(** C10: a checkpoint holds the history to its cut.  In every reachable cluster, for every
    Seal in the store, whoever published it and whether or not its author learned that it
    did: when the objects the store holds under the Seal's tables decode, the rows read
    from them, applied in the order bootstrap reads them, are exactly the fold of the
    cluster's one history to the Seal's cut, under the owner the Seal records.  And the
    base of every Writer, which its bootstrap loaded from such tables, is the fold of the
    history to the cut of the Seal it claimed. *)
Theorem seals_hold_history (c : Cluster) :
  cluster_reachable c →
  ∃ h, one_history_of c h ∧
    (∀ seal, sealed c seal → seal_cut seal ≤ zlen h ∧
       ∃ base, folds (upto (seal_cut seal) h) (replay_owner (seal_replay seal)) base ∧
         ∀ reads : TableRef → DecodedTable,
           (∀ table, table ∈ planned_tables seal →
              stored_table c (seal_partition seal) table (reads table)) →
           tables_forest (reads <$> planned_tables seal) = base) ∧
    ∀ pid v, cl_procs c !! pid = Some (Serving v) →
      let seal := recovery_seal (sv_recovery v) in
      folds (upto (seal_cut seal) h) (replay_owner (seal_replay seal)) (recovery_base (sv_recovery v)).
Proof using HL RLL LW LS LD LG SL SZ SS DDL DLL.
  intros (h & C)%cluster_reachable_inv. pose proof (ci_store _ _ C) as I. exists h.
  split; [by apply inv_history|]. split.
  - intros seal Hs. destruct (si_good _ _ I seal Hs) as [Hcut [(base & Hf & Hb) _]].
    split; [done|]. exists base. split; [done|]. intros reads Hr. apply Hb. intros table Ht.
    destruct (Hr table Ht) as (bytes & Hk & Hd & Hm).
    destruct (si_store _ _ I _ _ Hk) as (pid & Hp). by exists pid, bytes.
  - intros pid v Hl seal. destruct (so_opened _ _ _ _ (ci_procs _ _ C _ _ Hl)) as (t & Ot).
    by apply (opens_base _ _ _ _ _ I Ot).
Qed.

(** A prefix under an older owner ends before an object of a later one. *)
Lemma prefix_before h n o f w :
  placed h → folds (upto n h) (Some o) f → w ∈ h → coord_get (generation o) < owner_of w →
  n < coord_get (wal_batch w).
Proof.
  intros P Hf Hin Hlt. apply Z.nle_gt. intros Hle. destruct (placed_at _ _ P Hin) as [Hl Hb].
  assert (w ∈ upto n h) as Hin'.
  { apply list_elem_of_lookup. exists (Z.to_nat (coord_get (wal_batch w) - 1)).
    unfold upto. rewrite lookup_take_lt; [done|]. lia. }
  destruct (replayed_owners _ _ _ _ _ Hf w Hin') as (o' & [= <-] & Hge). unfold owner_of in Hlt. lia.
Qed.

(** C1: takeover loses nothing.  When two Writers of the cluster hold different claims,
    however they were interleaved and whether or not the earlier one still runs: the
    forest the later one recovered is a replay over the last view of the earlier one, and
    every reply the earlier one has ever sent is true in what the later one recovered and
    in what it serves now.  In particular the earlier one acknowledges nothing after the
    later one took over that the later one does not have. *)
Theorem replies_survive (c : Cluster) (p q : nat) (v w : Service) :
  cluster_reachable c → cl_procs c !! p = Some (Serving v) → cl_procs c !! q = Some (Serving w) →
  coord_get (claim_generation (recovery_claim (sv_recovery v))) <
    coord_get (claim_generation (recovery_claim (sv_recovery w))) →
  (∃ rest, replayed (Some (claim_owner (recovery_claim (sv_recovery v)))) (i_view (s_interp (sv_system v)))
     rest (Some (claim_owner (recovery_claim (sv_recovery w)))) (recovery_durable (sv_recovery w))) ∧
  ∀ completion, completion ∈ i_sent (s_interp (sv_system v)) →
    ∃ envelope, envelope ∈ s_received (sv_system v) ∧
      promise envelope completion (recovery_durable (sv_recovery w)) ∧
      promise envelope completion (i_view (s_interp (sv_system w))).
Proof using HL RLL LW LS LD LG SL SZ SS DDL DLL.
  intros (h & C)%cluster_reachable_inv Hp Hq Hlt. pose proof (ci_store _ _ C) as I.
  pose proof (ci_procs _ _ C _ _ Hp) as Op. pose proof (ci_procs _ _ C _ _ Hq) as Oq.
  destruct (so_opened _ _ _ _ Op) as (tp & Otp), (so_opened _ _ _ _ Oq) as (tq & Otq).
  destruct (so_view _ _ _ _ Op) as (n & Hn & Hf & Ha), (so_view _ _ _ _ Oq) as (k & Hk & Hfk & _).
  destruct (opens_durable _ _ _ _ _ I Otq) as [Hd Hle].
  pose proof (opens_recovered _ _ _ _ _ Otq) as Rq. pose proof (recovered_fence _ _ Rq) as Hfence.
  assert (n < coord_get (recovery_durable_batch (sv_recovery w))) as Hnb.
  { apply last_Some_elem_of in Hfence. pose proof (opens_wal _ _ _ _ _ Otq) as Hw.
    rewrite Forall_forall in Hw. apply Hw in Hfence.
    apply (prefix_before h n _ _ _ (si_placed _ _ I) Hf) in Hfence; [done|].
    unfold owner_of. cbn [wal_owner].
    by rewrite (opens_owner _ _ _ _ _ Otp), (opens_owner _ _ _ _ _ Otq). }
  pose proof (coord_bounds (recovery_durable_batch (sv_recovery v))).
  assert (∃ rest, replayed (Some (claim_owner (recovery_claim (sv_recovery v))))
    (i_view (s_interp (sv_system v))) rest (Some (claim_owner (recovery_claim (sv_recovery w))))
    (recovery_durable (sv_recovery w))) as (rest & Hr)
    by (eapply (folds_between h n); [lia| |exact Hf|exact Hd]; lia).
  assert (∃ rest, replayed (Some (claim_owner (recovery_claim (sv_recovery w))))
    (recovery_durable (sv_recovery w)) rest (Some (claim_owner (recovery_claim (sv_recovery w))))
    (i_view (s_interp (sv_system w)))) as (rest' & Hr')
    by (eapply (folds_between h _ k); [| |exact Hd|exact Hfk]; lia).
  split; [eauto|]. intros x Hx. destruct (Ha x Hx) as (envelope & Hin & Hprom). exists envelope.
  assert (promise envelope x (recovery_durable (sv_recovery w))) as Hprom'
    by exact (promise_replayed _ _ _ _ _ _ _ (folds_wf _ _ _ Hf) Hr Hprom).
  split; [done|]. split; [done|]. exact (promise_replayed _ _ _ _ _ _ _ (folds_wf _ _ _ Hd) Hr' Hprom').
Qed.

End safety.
☆ ☆ ☆
Requirement: Show every line from the entries above in which "that" appears.

Answer space:
    Seal in the store, whoever published it and whether or not its author learned that it
    later one took over that the later one does not have. *)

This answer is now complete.